Exercise objective: Exactly as they appear below, repeat the lines from the one with "Definition ric_debounce (want_night" through the one with "let tolerance := u32", and no others.

(Collected data entries)
- Opening Delimiter -

(* ===== verification/RicDaynight.v ===== *)
(** * ric: the exposure poll (ric/ric_daynight.c)

    One poll of ric_poll_exposure, split along its own comments: outage
    accounting, the cooldown with day verification and baseline settling, the
    luma trigger with its IR-off probe, the ADC and gain triggers, and the
    debounce they share.  The readings of rvd and of the ADC are inputs. *)

From stdpp Require Import gmap list.
From S2P Require Import Prelude RicState RicPhoto.

(** What get-exposure answered.  [ex_valid] carries the gain, luma and ev bits
    of valid_mask when the answer has one. *)
Record exposure := mk_exposure {
  ex_total_gain : Z; ex_ae_luma : Z; ex_ev : Z;
  ex_valid : option (bool * bool * bool);
  ex_wb_rgain : Z; ex_wb_bgain : Z
}.

Inductive rvd_query := QueryFailed | QueryUnparsable | QueryExposure (e : exposure).

Definition have_gain (e : exposure) : bool :=
  match ex_valid e with Some (g, _, _) => g | None => ex_total_gain e >? 0 end.
Definition have_luma (e : exposure) : bool :=
  match ex_valid e with Some (_, l, _) => l | None => ex_ae_luma e >? 0 end.
Definition have_ev (e : exposure) : bool :=
  match ex_valid e with Some (_, _, v) => v | None => ex_ev e >? 0 end.

(** ** Outage accounting *)

Definition ADC_FAIL_WARN_SEC : Z := 2.
Definition ADC_FAIL_REPEAT_SEC : Z := 60.
Definition RVD_FAIL_WARN_SEC : Z := 10.
Definition RVD_FAIL_REPEAT_SEC : Z := 60.

Definition poll_ms (st : ric_state) : Z :=
  if c_poll_interval_ms (settings st) >? 0 then c_poll_interval_ms (settings st) else 1000.

Definition polls_per (st : ric_state) (seconds : Z) : Z :=
  let polls := (seconds * 1000 + poll_ms st - 1) / poll_ms st in
  if polls >? 0 then polls else 1.

(** [run < first || (run - first) % repeat != 0]. *)
Definition outage_quiet (run first repeat : Z) : bool :=
  (run <? first) || negb ((run - first) mod repeat =? 0).

Definition adc_note_failed_read (st : ric_state) : ric_state :=
  let first := polls_per st ADC_FAIL_WARN_SEC in
  let repeat := polls_per st ADC_FAIL_REPEAT_SEC in
  let st := st <| adc_fail_run := adc_fail_run st + 1 |> in
  if outage_quiet (adc_fail_run st) first repeat then st
  else st <| warnings := warnings st + 1 |> <| adc_fail_warned := true |>.

Definition adc_note_good_read (st : ric_state) : ric_state :=
  st <| adc_fail_run := 0 |> <| adc_fail_warned := false |>.

Definition rvd_note_failed_query (st : ric_state) : ric_state :=
  let first := polls_per st RVD_FAIL_WARN_SEC in
  let repeat := polls_per st RVD_FAIL_REPEAT_SEC in
  let st := st <| rvd_fail_run := rvd_fail_run st + 1 |> in
  if outage_quiet (rvd_fail_run st) first repeat then st
  else st <| warnings := warnings st + 1 |> <| rvd_fail_warned := true |>.

Definition rvd_note_good_query (st : ric_state) : ric_state :=
  let st := if rvd_fail_run st >? 0
            then ric_apply_night_fps (current_mode st) (ric_set_isp_mode (current_mode st) st)
            else st in
  st <| rvd_fail_run := 0 |> <| rvd_fail_warned := false |>.

(** ** Debounce *)

Definition ric_debounce (want_night want_day : bool) (total_gain : Z) (st : ric_state) : ric_state :=
  match current_mode st with
  | RIC_MODE_DAY =>
      if want_night then
        let st := st <| night_count := night_count st + 1 |> <| day_count := 0 |> in
        if night_count st >=? c_hysteresis_sec (settings st)
        then ric_set_mode RIC_MODE_NIGHT (st <| night_detect_gain := total_gain |>) else st
      else st <| night_count := 0 |>
  | RIC_MODE_NIGHT =>
      if want_day then
        let st := st <| day_count := day_count st + 1 |> <| night_count := 0 |> in
        if day_count st >=? c_hysteresis_sec (settings st) then
          let st := if bool_decide (c_trigger (settings st) = RIC_TRIGGER_LUMA)
                    then st <| day_verify_pending := true |> else st in
          ric_set_mode RIC_MODE_DAY st
        else st
      else st <| day_count := 0 |>
  end.

(** ** Cooldown *)

Definition RIC_DAY_LOCKOUT_FIRST : Z := 30.
Definition RIC_DAY_LOCKOUT_MAX : Z := 300.

Definition ric_baseline_value_within (previous current : Z) : bool :=
  if (previous =? 0) || (current =? 0) then false else
  let difference := if previous >? current then previous - current else current - previous in
  let tolerance := u32 (u64 (previous * RIC_BASELINE_SETTLE_PCT) / 100) in
  let tolerance := if tolerance =? 0 then 1 else tolerance in
  difference <=? tolerance.

(** The scene without IR decides whether the day was real. *)
Definition ric_verify_day (e : exposure) (st : ric_state) : ric_state :=
  let st := st <| day_verify_pending := false |> in
  if have_luma e && (ex_ae_luma e <? u32 (c_night_luma (settings st))) then
    let hold := if day_lockout_next st =? 0 then RIC_DAY_LOCKOUT_FIRST else day_lockout_next st in
    let st := st <| day_lockout_polls := hold |>
                 <| day_lockout_next := if hold * 2 >? RIC_DAY_LOCKOUT_MAX
                                        then RIC_DAY_LOCKOUT_MAX else hold * 2 |>
                 <| night_detect_gain := ex_total_gain e |> in
    ric_set_mode RIC_MODE_NIGHT st
  else st <| day_lockout_next := 0 |>.

(** The settling test at the end of a night cooldown: extend it by a poll, or
    adopt the baseline. *)
Definition ric_settle_night (e : exposure) (st : ric_state) : bool * ric_state :=
  let gain_within := negb (have_gain e) || ric_baseline_value_within (settle_prev_gain st) (ex_total_gain e) in
  let ev_within := negb (have_ev e) || ric_baseline_value_within (settle_prev_ev st) (ex_ev e) in
  let within := (have_gain e || have_ev e) && gain_within && ev_within in
  let st := st <| settle_agree_run := if within then settle_agree_run st + 1 else 0 |> in
  if (have_gain e || have_ev e) && (settle_agree_run st <? 2) && (settle_extend_left st >? 0) then
    (true, st <| settle_extend_left := settle_extend_left st - 1 |>
              <| settle_prev_gain := ex_total_gain e |> <| settle_prev_ev := ex_ev e |>
              <| cooldown_remaining := 1 |>)
  else
    (false, st <| night_gain_baseline := ex_total_gain e |> <| night_ev_baseline := ex_ev e |>
               <| probe_recheck_polls := c_probe_recheck_sec (settings st) * 1000 / poll_ms st |>).

Definition ric_cooldown (e : exposure) (st : ric_state) : ric_state :=
  let st := st <| cooldown_remaining := cooldown_remaining st - 1 |> in
  let st := if (cooldown_remaining st =? 0) && negb (is_night (current_mode st))
               && day_verify_pending st
            then ric_verify_day e st else st in
  let '(extended, st) :=
    if (cooldown_remaining st =? 0) && is_night (current_mode st)
    then ric_settle_night e st else (false, st) in
  if extended then st
  else st <| settle_prev_gain := ex_total_gain e |> <| settle_prev_ev := ex_ev e |>.

(** ** The luma trigger *)

Definition RIC_PROBE_SETTLE_POLLS : Z := 3.

Definition ir_banks (st : ric_state) : bool :=
  let c := settings st in
  ((c_gpio_irled c >=? 0) && c_ir850_enabled c) || ((c_gpio_irled2 c >=? 0) && c_ir940_enabled c).

(** Drive the enabled banks together. *)
Definition ric_probe_leds (on : bool) (st : ric_state) : ric_state :=
  let c := settings st in
  let st := if c_ir850_enabled c then snd (ric_irled_drive false on st) else st in
  if c_ir940_enabled c then snd (ric_irled_drive true on st) else st.

Definition probe_holdoff (st : ric_state) : Z :=
  c_probe_holdoff_sec (settings st) * 1000 / c_poll_interval_ms (settings st).

(** The wishes of the scene before the probe has its say: night, day, and the
    state with the night baseline raised. *)
Definition luma_wants (e : exposure) (st : ric_state) : bool * bool * ric_state :=
  let c := settings st in
  let want_night := (have_luma e && (ex_ae_luma e <? u32 (c_night_luma c)))
                    || (have_gain e && (ex_total_gain e >? u32 (c_night_gain c))) in
  let ir_lit := ir_banks st && is_night (current_mode st) && negb (probe_active st) in
  let '(want_day, st) :=
    if have_gain e && (night_gain_baseline st >? 0) then
      let st := if is_night (current_mode st) && negb (probe_active st)
                   && (ex_total_gain e >? night_gain_baseline st)
                then st <| night_gain_baseline := ex_total_gain e |>
                        <| night_ev_baseline := ex_ev e |> else st in
      let day_thr := u32 (night_gain_baseline st * u32 (c_day_gain_pct c)) / 100 in
      (ex_total_gain e <? day_thr, st)
    else (false, st) in
  (want_night,
   want_day || (negb ir_lit && have_luma e && (ex_ae_luma e >=? u32 (c_night_luma c))),
   st).

(** A poll of the idle probe: the recheck clock, the holdoff, the dip run, and
    the start of a probe. *)
Definition probe_idle (e : exposure) (st : ric_state) : ric_state :=
  let c := settings st in
  let use_ev := have_ev e && (night_ev_baseline st >? 0) in
  let dip_val := if use_ev then ex_ev e else ex_total_gain e in
  let dip_have := use_ev || have_gain e in
  let dip_thr := u32 ((if use_ev then night_ev_baseline st else night_gain_baseline st)
                      * u32 (c_probe_gain_pct c)) / 100 in
  let '(recheck_due, st) :=
    if (c_probe_recheck_sec c >? 0) && (probe_recheck_polls st >? 0) then
      let st := st <| probe_recheck_polls := probe_recheck_polls st - 1 |> in
      (probe_recheck_polls st =? 0, st)
    else (false, st) in
  if (probe_holdoff_polls st >? 0) && negb recheck_due then
    st <| probe_holdoff_polls := probe_holdoff_polls st - 1 |>
  else if negb recheck_due && (negb dip_have || (dip_val >=? dip_thr)) then
    st <| probe_dip_run := 0 |>
  else
    let st := if recheck_due then st else st <| probe_dip_run := probe_dip_run st + 1 |> in
    if recheck_due || (probe_dip_run st >=? 3) then
      let st := ric_probe_leds false (st <| probe_dip_run := 0 |>) in
      st <| probe_active := true |>
         <| probe_polls_left := RIC_PROBE_SETTLE_POLLS + c_hysteresis_sec c + 3 |>
    else st.

(** A poll of a running probe: settle (the wishes are void), evaluate, or give
    up and restore the LEDs.  The first result is whether the wishes stand. *)
Definition probe_running (st : ric_state) : bool * ric_state :=
  let st := st <| probe_polls_left := probe_polls_left st - 1 |> in
  if probe_polls_left st >? c_hysteresis_sec (settings st) + 2 then (false, st)
  else if probe_polls_left st =? 0 then
    let st := ric_probe_leds true st in
    let st := st <| probe_active := false |> <| probe_holdoff_polls := probe_holdoff st |>
                 <| cooldown_remaining := 3 |> in
    (true, ric_baseline_settle_begin st)
  else (true, st).

Definition luma_probe (e : exposure) (want_night want_day : bool) (st : ric_state)
    : bool * bool * ric_state :=
  let st := if probe_active st && negb (is_night (current_mode st))
            then st <| probe_active := false |> <| probe_holdoff_polls := probe_holdoff st |>
            else st in
  if is_night (current_mode st) && ir_banks st && (c_probe_gain_pct (settings st) >? 0)
     && (night_gain_baseline st >? 0) && (day_lockout_polls st =? 0) then
    if negb (probe_active st) then (want_night, want_day, probe_idle e st)
    else if probe_polls_left st >? 0 then
      let '(keep, st) := probe_running st in
      (want_night && keep, want_day && keep, st)
    else (want_night, want_day, st)
  else (want_night, want_day, st).

Definition luma_trigger (e : exposure) (st : ric_state) : bool * bool * ric_state :=
  let '(want_night, want_day, st) := luma_wants e st in
  let '(want_night, want_day, st) := luma_probe e want_night want_day st in
  if day_lockout_polls st >? 0
  then (want_night, false, st <| day_lockout_polls := day_lockout_polls st - 1 |>)
  else (want_night, want_day, st).

(** ** The poll *)

(** [None]: the ADC read failed and the poll ends there. *)
Definition ric_wants (e : exposure) (adc : option Z) (st : ric_state)
    : option (bool * bool) * ric_state :=
  let c := settings st in
  match c_trigger c with
  | RIC_TRIGGER_LUMA => let '(n, d, st) := luma_trigger e st in (Some (n, d), st)
  | RIC_TRIGGER_ADC =>
      match adc with
      | None => (None, adc_note_failed_read st)
      | Some v => (Some (v <? c_adc_night c, v >? c_adc_day c), adc_note_good_read st)
      end
  | _ => (Some (have_gain e && (ex_total_gain e >? u32 (c_night_threshold c)),
                have_gain e && (ex_total_gain e <? u32 (c_day_threshold c))), st)
  end.

(** The evaluation once a usable exposure is at hand. *)
Definition ric_evaluate (e : exposure) (adc : option Z) (st : ric_state) : ric_state :=
  if cooldown_remaining st >? 0 then ric_cooldown e st else
  match ric_wants e adc st with
  | (None, st) => st
  | (Some (want_night, want_day), st) => ric_debounce want_night want_day (ex_total_gain e) st
  end.

Definition ric_poll_exposure (q : rvd_query) (adc : option Z) (st : ric_state) : ric_state :=
  match q with
  | QueryFailed => rvd_note_failed_query st
  | _ =>
      let st := rvd_note_good_query st in
      if negb (bool_decide (c_opmode (settings st) = RIC_AUTO)) then st else
      match q with
      | QueryExposure e =>
          if negb (bool_decide (c_trigger (settings st) = RIC_TRIGGER_ADC))
             && negb (have_gain e) && negb (have_luma e) && negb (have_ev e)
          then st <| no_exposure_warned := true |>
          else if bool_decide (c_trigger (settings st) = RIC_TRIGGER_PHOTO) then
            if have_ev e then ric_photo_poll (ex_ev e) (u16 (ex_wb_rgain e)) (u16 (ex_wb_bgain e)) st
            else ric_evaluate e adc
                   (st <| settings := (settings st) <| c_trigger := RIC_TRIGGER_LUMA |> |>)
          else ric_evaluate e adc st
      | _ => st
      end
  end.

- Closing Delimiter -

Answer section:
Definition ric_debounce (want_night want_day : bool) (total_gain : Z) (st : ric_state) : ric_state :=
  match current_mode st with
  | RIC_MODE_DAY =>
      if want_night then
        let st := st <| night_count := night_count st + 1 |> <| day_count := 0 |> in
        if night_count st >=? c_hysteresis_sec (settings st)
        then ric_set_mode RIC_MODE_NIGHT (st <| night_detect_gain := total_gain |>) else st
      else st <| night_count := 0 |>
  | RIC_MODE_NIGHT =>
      if want_day then
        let st := st <| day_count := day_count st + 1 |> <| night_count := 0 |> in
        if day_count st >=? c_hysteresis_sec (settings st) then
          let st := if bool_decide (c_trigger (settings st) = RIC_TRIGGER_LUMA)
                    then st <| day_verify_pending := true |> else st in
          ric_set_mode RIC_MODE_DAY st
        else st
      else st <| day_count := 0 |>
  end.

(** ** Cooldown *)

Definition RIC_DAY_LOCKOUT_FIRST : Z := 30.
Definition RIC_DAY_LOCKOUT_MAX : Z := 300.

Definition ric_baseline_value_within (previous current : Z) : bool :=
  if (previous =? 0) || (current =? 0) then false else
  let difference := if previous >? current then previous - current else current - previous in
  let tolerance := u32 (u64 (previous * RIC_BASELINE_SETTLE_PCT) / 100) in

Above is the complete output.